Roger Ebert is one of those rare public figures that i wish i'd had a chance to meet. Whenever i would read one of his reviews i would feel almost as though i did know him, as though we'd just watched the movie together and were discussing it over a cup of coffee afterward. That's the kind of writer he was: personal, clear, entertaining, insightful.
There was so much about him that i admired: not just his wonderful reviews, but also his absolute and democratic love of movies, his openness about his alcoholism, his refusal to accept defeat when confronted with a level of illness that would send most of us into utter despair. And yet, i was a bit hesitant about seeing Steve James's documentary Life Itself. I was a little afraid that it would be a simple praise-piece. How could it be otherwise? After all, Roger had died just over a year ago after a very public struggle with an especially virulent form of cancer; and, although it is a cliche to describe someone's struggle with cancer as "brave," Roger Ebert had been brave, incomparably brave in confronting his illness, and in remaining in the public eye after surgery had drastically changed his appearance. And he'd been both brilliant in his embrace of new technologies that gave him a way of continuing to share his thoughts on the movies and generous in providing a forum for young critics to reach a wider audience and continue the work he had begun.
Of course, i should have known that Steve James would not direct a puff-piece, that like his classic, Hoop Dreams (1994), this would be a complex picture of a man who could be an avuncular movie reviewer or a competitive pain in the ass. Life Itself is a loving look into the life of this man whom, on one level, we all knew so well. Perhaps because i am no longer young myself, i was especially moved by the way in which the film makes us reflect on what it means to reach the end of a life well-lived. And by "well-lived" i do not mean perfect, for Roger Ebert was anything but. He was, as we all are, a work in progress--but oh what he managed to accomplish in the course of that life!

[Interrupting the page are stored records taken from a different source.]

(* ===== verification/Mips.v ===== *)
(** * The MIPS simulator, machine/mipssim.cc

    [OneInstruction] is cut along its [switch] statement into one definition
    per group of consecutive cases.  Registers are unsigned words, as machine.h
    declares them; [int] locals are kept signed. *)

From S2P Require Import Prelude NachList Kernel Machine.

Local Open Scope Z_scope.

Inductive opcode :=
| OP_ADD | OP_ADDI | OP_ADDIU | OP_ADDU | OP_AND | OP_ANDI | OP_BEQ | OP_BGEZ | OP_BGEZAL
| OP_BGTZ | OP_BLEZ | OP_BLTZ | OP_BLTZAL | OP_BNE | OP_DIV | OP_DIVU | OP_J | OP_JAL | OP_JALR
| OP_JR | OP_LB | OP_LBU | OP_LH | OP_LHU | OP_LUI | OP_LW | OP_LWL | OP_LWR | OP_MFHI | OP_MFLO
| OP_MTHI | OP_MTLO | OP_MULT | OP_MULTU | OP_NOR | OP_OR | OP_ORI | OP_RFE | OP_SB | OP_SH
| OP_SLL | OP_SLLV | OP_SLT | OP_SLTI | OP_SLTIU | OP_SLTU | OP_SRA | OP_SRAV | OP_SRL | OP_SRLV
| OP_SUB | OP_SUBU | OP_SW | OP_SWL | OP_SWR | OP_XOR | OP_XORI | OP_SYSCALL | OP_UNIMP | OP_RES
| SPECIAL | BCOND.

Inductive format := IFMT | JFMT | RFMT.

#[export] Instance opcode_eq_dec : EqDecision opcode.
Proof. solve_decision. Defined.
#[export] Instance format_eq_dec : EqDecision format.
Proof. solve_decision. Defined.

(** ** Decoding *)

Definition opTable : list (opcode * format) := [
  (SPECIAL, RFMT); (BCOND, IFMT); (OP_J, JFMT); (OP_JAL, JFMT);
  (OP_BEQ, IFMT); (OP_BNE, IFMT); (OP_BLEZ, IFMT); (OP_BGTZ, IFMT);
  (OP_ADDI, IFMT); (OP_ADDIU, IFMT); (OP_SLTI, IFMT); (OP_SLTIU, IFMT);
  (OP_ANDI, IFMT); (OP_ORI, IFMT); (OP_XORI, IFMT); (OP_LUI, IFMT);
  (OP_UNIMP, IFMT); (OP_UNIMP, IFMT); (OP_UNIMP, IFMT); (OP_UNIMP, IFMT);
  (OP_RES, IFMT); (OP_RES, IFMT); (OP_RES, IFMT); (OP_RES, IFMT);
  (OP_RES, IFMT); (OP_RES, IFMT); (OP_RES, IFMT); (OP_RES, IFMT);
  (OP_RES, IFMT); (OP_RES, IFMT); (OP_RES, IFMT); (OP_RES, IFMT);
  (OP_LB, IFMT); (OP_LH, IFMT); (OP_LWL, IFMT); (OP_LW, IFMT);
  (OP_LBU, IFMT); (OP_LHU, IFMT); (OP_LWR, IFMT); (OP_RES, IFMT);
  (OP_SB, IFMT); (OP_SH, IFMT); (OP_SWL, IFMT); (OP_SW, IFMT);
  (OP_RES, IFMT); (OP_RES, IFMT); (OP_SWR, IFMT); (OP_RES, IFMT);
  (OP_UNIMP, IFMT); (OP_UNIMP, IFMT); (OP_UNIMP, IFMT); (OP_UNIMP, IFMT);
  (OP_RES, IFMT); (OP_RES, IFMT); (OP_RES, IFMT); (OP_RES, IFMT);
  (OP_UNIMP, IFMT); (OP_UNIMP, IFMT); (OP_UNIMP, IFMT); (OP_UNIMP, IFMT);
  (OP_RES, IFMT); (OP_RES, IFMT); (OP_RES, IFMT); (OP_RES, IFMT)].

Definition specialTable : list opcode := [
  OP_SLL; OP_RES; OP_SRL; OP_SRA; OP_SLLV; OP_RES; OP_SRLV; OP_SRAV;
  OP_JR; OP_JALR; OP_RES; OP_RES; OP_SYSCALL; OP_UNIMP; OP_RES; OP_RES;
  OP_MFHI; OP_MTHI; OP_MFLO; OP_MTLO; OP_RES; OP_RES; OP_RES; OP_RES;
  OP_MULT; OP_MULTU; OP_DIV; OP_DIVU; OP_RES; OP_RES; OP_RES; OP_RES;
  OP_ADD; OP_ADDU; OP_SUB; OP_SUBU; OP_AND; OP_OR; OP_XOR; OP_NOR;
  OP_RES; OP_RES; OP_SLT; OP_SLTU; OP_RES; OP_RES; OP_RES; OP_RES;
  OP_RES; OP_RES; OP_RES; OP_RES; OP_RES; OP_RES; OP_RES; OP_RES;
  OP_RES; OP_RES; OP_RES; OP_RES; OP_RES; OP_RES; OP_RES; OP_RES].

Record Instruction := mkInstr {
  opCode : opcode;
  rs : nat;
  rt : nat;
  rd : nat;
  extra : Z;
}.

(** [(value >> n) & mask] *)
Definition field (value n mask : Z) : Z := Z.land (Z.shiftr value n) mask.

Definition Decode (value : Z) : Instruction :=
  let rs := Z.to_nat (field value 21 31) in
  let rt := Z.to_nat (field value 16 31) in
  let rd := Z.to_nat (field value 11 31) in
  let '(op, fmt) := nth (Z.to_nat (field value 26 63)) opTable (OP_RES, IFMT) in
  let extra :=
    match fmt with
    | IFMT =>
        let extra := Z.land value 65535 in
        if decide (Z.land extra 32768 = 0) then extra else Z.lor extra 4294901760
    | RFMT => field value 6 31
    | JFMT => Z.land value 67108863
    end in
  let op :=
    if decide (op = SPECIAL) then nth (Z.to_nat (Z.land value 63)) specialTable OP_RES
    else if decide (op = BCOND) then
      let i := Z.land value 2031616 in
      if decide (i = 0) then OP_BLTZ
      else if decide (i = 65536) then OP_BGEZ
      else if decide (i = 1048576) then OP_BLTZAL
      else if decide (i = 1114112) then OP_BGEZAL
      else OP_UNIMP
    else op in
  mkInstr op rs rt rd extra.

(** ** Multiplication *)

(** The loop of [Mult], from its [i]-th iteration; [n] iterations are left. *)
Fixpoint mult_loop (n : nat) (a bLo bHi lo hi : Z) : Z * Z :=
  match n with
  | O => (hi, lo)
  | S n =>
      let next lo hi :=
        let bHi := u32 (Z.shiftl bHi 1) in
        let bHi := if decide (Z.land bLo 2147483648 = 0) then bHi else Z.lor bHi 1 in
        let bLo := u32 (Z.shiftl bLo 1) in
        mult_loop n (Z.shiftr a 1) bLo bHi lo hi in
      if decide (Z.land a 1 = 0) then next lo hi
      else
        let lo := u32 (lo + bLo) in
        let hi := if decide (lo < bLo) then u32 (hi + 1) else hi in
        let hi := u32 (hi + bHi) in
        if decide (Z.land (u32 a) 4294967294 = 0) then (hi, lo) else next lo hi
  end.

(** [Mult(a, b, signedArith, hiPtr, loPtr)] on two [int]s: the new values of
    [*hiPtr] and [*loPtr]. *)
Definition Mult (a b : Z) (signedArith : bool) : Z * Z :=
  if decide (a = 0 ∨ b = 0) then (0, 0)
  else
    let '(negative, a) := if signedArith && bool_decide (a < 0) then (true, s32 (- a)) else (false, a) in
    let '(negative, b) :=
      if signedArith && bool_decide (b < 0) then (negb negative, s32 (- b)) else (negative, b) in
    let '(hi, lo) := mult_loop 32 a (u32 b) 0 0 0 in
    if negative : bool then
      let hi := u32 (Z.lnot hi) in
      let lo := u32 (u32 (Z.lnot lo) + 1) in
      (if decide (lo = 0) then u32 (hi + 1) else hi, lo)
    else (hi, lo).

(** *** [Mult] is multiplication *)

Definition wide (hi lo : Z) : Z := hi * 2 ^ 32 + lo.

Lemma land_sign v : word v → Z.land v 2147483648 = 0 ↔ v < 2 ^ 31.
Proof.
  intros Hv. unfold word in Hv. change 2147483648 with (2 ^ 31). split.
  - intros H. destruct (decide (v < 2 ^ 31)); [done|]. exfalso.
    assert (Z.testbit v 31 = true) as Hb.
    { apply Z.testbit_true; [lia|].
      assert (v `div` 2 ^ 31 = 1) as -> by (symmetry; apply Z.div_unique with (v - 2 ^ 31); lia). done. }
    assert (Z.testbit (Z.land v (2 ^ 31)) 31 = true) as Hc by (rewrite Z.land_spec, Hb, Z.pow2_bits_true; done).
    rewrite H in Hc. done.
  - intros H. apply Z.bits_inj'. intros i Hi. rewrite Z.land_spec, Z.bits_0.
    destruct (decide (i = 31)) as [->|].
    + rewrite (Z.bits_above_log2 v 31); [done|lia|].
      destruct (decide (v = 0)) as [->|]; [done|]. apply Z.log2_lt_pow2; lia.
    + rewrite Z.pow2_bits_false by done. by rewrite andb_false_r.
Qed.

Lemma lor_1_even v : v `mod` 2 = 0 → Z.lor v 1 = v + 1.
Proof.
  intros Hv. pose proof (Z.add_lor_land v 1) as E. rewrite land_1, Hv in E. lia.
Qed.

(** Shifting the double word left by one. *)
Lemma shift_wide bHi bLo :
  word bHi → word bLo →
  let bHi' := if decide (Z.land bLo 2147483648 = 0) then u32 (Z.shiftl bHi 1) else Z.lor (u32 (Z.shiftl bHi 1)) 1 in
  word bHi' ∧ wide bHi' (u32 (Z.shiftl bLo 1)) = (2 * wide bHi bLo) `mod` 2 ^ 64.
Proof.
  intros Hh Hl. cbv zeta. rewrite !Z.shiftl_mul_pow2 by lia. change (2 ^ 1) with 2.
  assert (u32 (bHi * 2) `mod` 2 = 0) as He.
  { unfold u32. change (2 ^ 32) with 4294967296. dlia. }
  rewrite lor_1_even by done. pose proof (u32_range (bHi * 2)) as Hr.
  unfold word, wide, u32 in *. change (2 ^ 64) with 18446744073709551616.
  change (2 ^ 32) with 4294967296 in *.
  destruct (decide (Z.land bLo 2147483648 = 0)) as [Hd|Hd].
  - apply land_sign in Hd; [|done]. split; [dlia|]. dlia.
  - rewrite land_sign in Hd by done. change (2 ^ 31) with 2147483648 in *. split; dlia.
Qed.

Lemma add_wide bHi bLo hi lo :
  word bHi → word bLo → word hi → word lo →
  let lo' := u32 (lo + bLo) in
  let hi' := u32 ((if decide (lo' < bLo) then u32 (hi + 1) else hi) + bHi) in
  word hi' ∧ word lo' ∧ wide hi' lo' = (wide hi lo + wide bHi bLo) `mod` 2 ^ 64.
Proof.
  unfold word, wide, u32. change (2 ^ 64) with 18446744073709551616.
  change (2 ^ 32) with 4294967296. intros Hh Hl Hhi Hlo. cbv zeta.
  case_decide as Hd; split_and!; dlia.
Qed.

(** No bit of [a] above the lowest: the early exit of the loop. *)
Lemma last_bit n a :
  (n ≤ 32)%nat → Z.land a 1 ≠ 0 → Z.land (u32 a) 4294967294 = 0 → a `mod` 2 ^ Z.of_nat (S n) = 1 ∨ (n = 32)%nat.
Proof.
  intros Hn H1 H2. destruct (decide (n = 32%nat)); [by right|left].
  rewrite land_1 in H1.
  assert (u32 a `mod` 2 = 1) as Hodd.
  { unfold u32. change (2 ^ 32) with 4294967296. dlia. }
  assert (u32 a = 1) as E.
  { pose proof (Z.add_lor_land (u32 a) 4294967294) as Ea.
    pose proof (u32_range a) as Hr. rewrite H2 in Ea.
    assert (Z.lor (u32 a) 4294967294 < 2 ^ 32) as Hlt.
    { apply Z.log2_lt_pow2; [|rewrite Z.log2_lor by lia; apply Z.max_lub_lt; [|done]].
      - pose proof (Z.lor_nonneg (u32 a) 4294967294) as [_ ?]. lia.
      - apply Z.log2_lt_pow2; lia. }
    lia. }
  assert (a `mod` 2 ^ Z.of_nat (S n) = u32 a `mod` 2 ^ Z.of_nat (S n)) as ->.
  { unfold u32. rewrite Z.mod_mod_divide; [done|]. exists (2 ^ (32 - Z.of_nat (S n))).
    rewrite <- Z.pow_add_r by lia. f_equal. lia. }
  rewrite E. apply Z.mod_small. split; [lia|]. apply Z.pow_gt_1; lia.
Qed.

Lemma mod_step n a : a `mod` 2 ^ Z.of_nat (S n) = a `mod` 2 + 2 * (Z.shiftr a 1 `mod` 2 ^ Z.of_nat n).
Proof.
  rewrite Z.shiftr_div_pow2, Nat2Z.inj_succ, Z.pow_succ_r by lia. change (2 ^ 1) with 2.
  rewrite Z.rem_mul_r by lia. done.
Qed.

The camera is unflinching in capturing some of the details of Ebert's final months, and it is unflinching in large part because that seems to be what Roger wanted. We watch uncomfortably as he receives nourishment through a tube in his throat: it is excruciating to watch, because it was clearly excruciating for him to endure. But endure he did, for as long as he could. And he let the camera catch his pain, because that too is part of life. And he kept working. That is perhaps what amazes me most: he never stopped. When his distinctive midwestern voice was stilled, he found new ways to continue sharing his thoughts on the movies with his audience. Even his signature "thumbs-up" gesture took on new and more poignant significance as it became a more general way for him to communicate and a symbol of his enduring optimism.
Ebert's life wasn't just reviewing movies, and the film does a fine job of capturing the complexities of his relationships with other people, from his often contentious professional partnership with the late Gene Siskel to the friendship he shared with directors like Werner Herzog and Rahmin Bahrani. But most touching are the scenes between Ebert and his wife Chaz and the glimpses they offer of a life filled with love, mutual understanding, and a sense of two people who both knew and appreciated how lucky they were to have found each other and shared their lives.
When the end credits of Life Itself began to roll, i found myself unable to leave the theater because i couldn't stop the tears from rolling down my face. They weren't sad tears, despite the pain and debilitating surgeries that Roger Ebert endured and the emotional pain that was so clearly written on Chaz's face as her beloved husband struggled through his final illness. They were instead tears of appreciation for this reminder of -- as the title says -- life itself, in all its beauty and pain, its struggles and accomplishments.